Task item: An exact copy of all the data below is required.

Provided information:
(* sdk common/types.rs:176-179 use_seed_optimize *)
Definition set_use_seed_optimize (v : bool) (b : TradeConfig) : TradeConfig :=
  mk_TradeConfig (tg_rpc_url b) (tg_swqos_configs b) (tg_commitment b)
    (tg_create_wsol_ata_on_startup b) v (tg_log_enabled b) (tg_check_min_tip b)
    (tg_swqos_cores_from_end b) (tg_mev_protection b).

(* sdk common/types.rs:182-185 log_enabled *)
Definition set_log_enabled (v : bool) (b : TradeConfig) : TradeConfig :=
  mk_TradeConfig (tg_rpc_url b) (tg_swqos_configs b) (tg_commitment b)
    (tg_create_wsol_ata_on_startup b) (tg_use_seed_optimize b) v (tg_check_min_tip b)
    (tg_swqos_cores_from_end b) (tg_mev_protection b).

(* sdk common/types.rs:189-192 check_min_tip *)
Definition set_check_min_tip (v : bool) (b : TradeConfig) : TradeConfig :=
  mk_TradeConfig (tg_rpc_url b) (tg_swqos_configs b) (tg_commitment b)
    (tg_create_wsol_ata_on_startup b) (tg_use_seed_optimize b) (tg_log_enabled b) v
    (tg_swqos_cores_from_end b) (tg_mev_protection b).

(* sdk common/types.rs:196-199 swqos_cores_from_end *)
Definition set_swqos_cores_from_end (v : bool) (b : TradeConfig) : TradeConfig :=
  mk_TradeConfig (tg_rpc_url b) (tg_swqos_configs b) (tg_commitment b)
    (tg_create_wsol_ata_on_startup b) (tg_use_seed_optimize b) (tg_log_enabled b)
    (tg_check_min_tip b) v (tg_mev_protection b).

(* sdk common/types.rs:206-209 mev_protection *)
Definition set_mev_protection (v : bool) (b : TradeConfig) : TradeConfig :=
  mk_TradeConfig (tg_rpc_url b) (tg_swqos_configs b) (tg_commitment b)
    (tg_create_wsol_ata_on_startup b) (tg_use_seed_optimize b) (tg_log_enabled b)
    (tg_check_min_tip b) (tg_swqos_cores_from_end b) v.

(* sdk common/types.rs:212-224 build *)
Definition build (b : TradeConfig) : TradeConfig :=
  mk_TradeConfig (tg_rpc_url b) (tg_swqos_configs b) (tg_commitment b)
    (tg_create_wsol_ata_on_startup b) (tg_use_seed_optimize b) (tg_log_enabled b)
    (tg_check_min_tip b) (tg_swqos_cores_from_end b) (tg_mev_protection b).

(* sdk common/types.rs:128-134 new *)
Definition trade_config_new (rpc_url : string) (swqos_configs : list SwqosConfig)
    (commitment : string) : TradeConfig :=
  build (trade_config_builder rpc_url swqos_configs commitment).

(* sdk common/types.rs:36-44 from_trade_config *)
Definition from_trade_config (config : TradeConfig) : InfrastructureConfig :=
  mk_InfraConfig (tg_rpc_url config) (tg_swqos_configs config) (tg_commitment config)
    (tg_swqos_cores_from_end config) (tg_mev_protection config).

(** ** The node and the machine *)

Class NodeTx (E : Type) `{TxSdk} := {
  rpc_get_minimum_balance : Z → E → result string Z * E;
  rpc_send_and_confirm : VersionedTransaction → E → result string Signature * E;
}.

Solution:
(* sdk common/types.rs:176-179 use_seed_optimize *)
Definition set_use_seed_optimize (v : bool) (b : TradeConfig) : TradeConfig :=
  mk_TradeConfig (tg_rpc_url b) (tg_swqos_configs b) (tg_commitment b)
    (tg_create_wsol_ata_on_startup b) v (tg_log_enabled b) (tg_check_min_tip b)
    (tg_swqos_cores_from_end b) (tg_mev_protection b).

(* sdk common/types.rs:182-185 log_enabled *)
Definition set_log_enabled (v : bool) (b : TradeConfig) : TradeConfig :=
  mk_TradeConfig (tg_rpc_url b) (tg_swqos_configs b) (tg_commitment b)
    (tg_create_wsol_ata_on_startup b) (tg_use_seed_optimize b) v (tg_check_min_tip b)
    (tg_swqos_cores_from_end b) (tg_mev_protection b).

(* sdk common/types.rs:189-192 check_min_tip *)
Definition set_check_min_tip (v : bool) (b : TradeConfig) : TradeConfig :=
  mk_TradeConfig (tg_rpc_url b) (tg_swqos_configs b) (tg_commitment b)
    (tg_create_wsol_ata_on_startup b) (tg_use_seed_optimize b) (tg_log_enabled b) v
    (tg_swqos_cores_from_end b) (tg_mev_protection b).

(* sdk common/types.rs:196-199 swqos_cores_from_end *)
Definition set_swqos_cores_from_end (v : bool) (b : TradeConfig) : TradeConfig :=
  mk_TradeConfig (tg_rpc_url b) (tg_swqos_configs b) (tg_commitment b)
    (tg_create_wsol_ata_on_startup b) (tg_use_seed_optimize b) (tg_log_enabled b)
    (tg_check_min_tip b) v (tg_mev_protection b).

(* sdk common/types.rs:206-209 mev_protection *)
Definition set_mev_protection (v : bool) (b : TradeConfig) : TradeConfig :=
  mk_TradeConfig (tg_rpc_url b) (tg_swqos_configs b) (tg_commitment b)
    (tg_create_wsol_ata_on_startup b) (tg_use_seed_optimize b) (tg_log_enabled b)
    (tg_check_min_tip b) (tg_swqos_cores_from_end b) v.

(* sdk common/types.rs:212-224 build *)
Definition build (b : TradeConfig) : TradeConfig :=
  mk_TradeConfig (tg_rpc_url b) (tg_swqos_configs b) (tg_commitment b)
    (tg_create_wsol_ata_on_startup b) (tg_use_seed_optimize b) (tg_log_enabled b)
    (tg_check_min_tip b) (tg_swqos_cores_from_end b) (tg_mev_protection b).

(* sdk common/types.rs:128-134 new *)
Definition trade_config_new (rpc_url : string) (swqos_configs : list SwqosConfig)
    (commitment : string) : TradeConfig :=
  build (trade_config_builder rpc_url swqos_configs commitment).

(* sdk common/types.rs:36-44 from_trade_config *)
Definition from_trade_config (config : TradeConfig) : InfrastructureConfig :=
  mk_InfraConfig (tg_rpc_url config) (tg_swqos_configs config) (tg_commitment config)
    (tg_swqos_cores_from_end config) (tg_mev_protection config).

(** ** The node and the machine *)

Class NodeTx (E : Type) `{TxSdk} := {
  rpc_get_minimum_balance : Z → E → result string Z * E;
  rpc_send_and_confirm : VersionedTransaction → E → result string Signature * E;
}.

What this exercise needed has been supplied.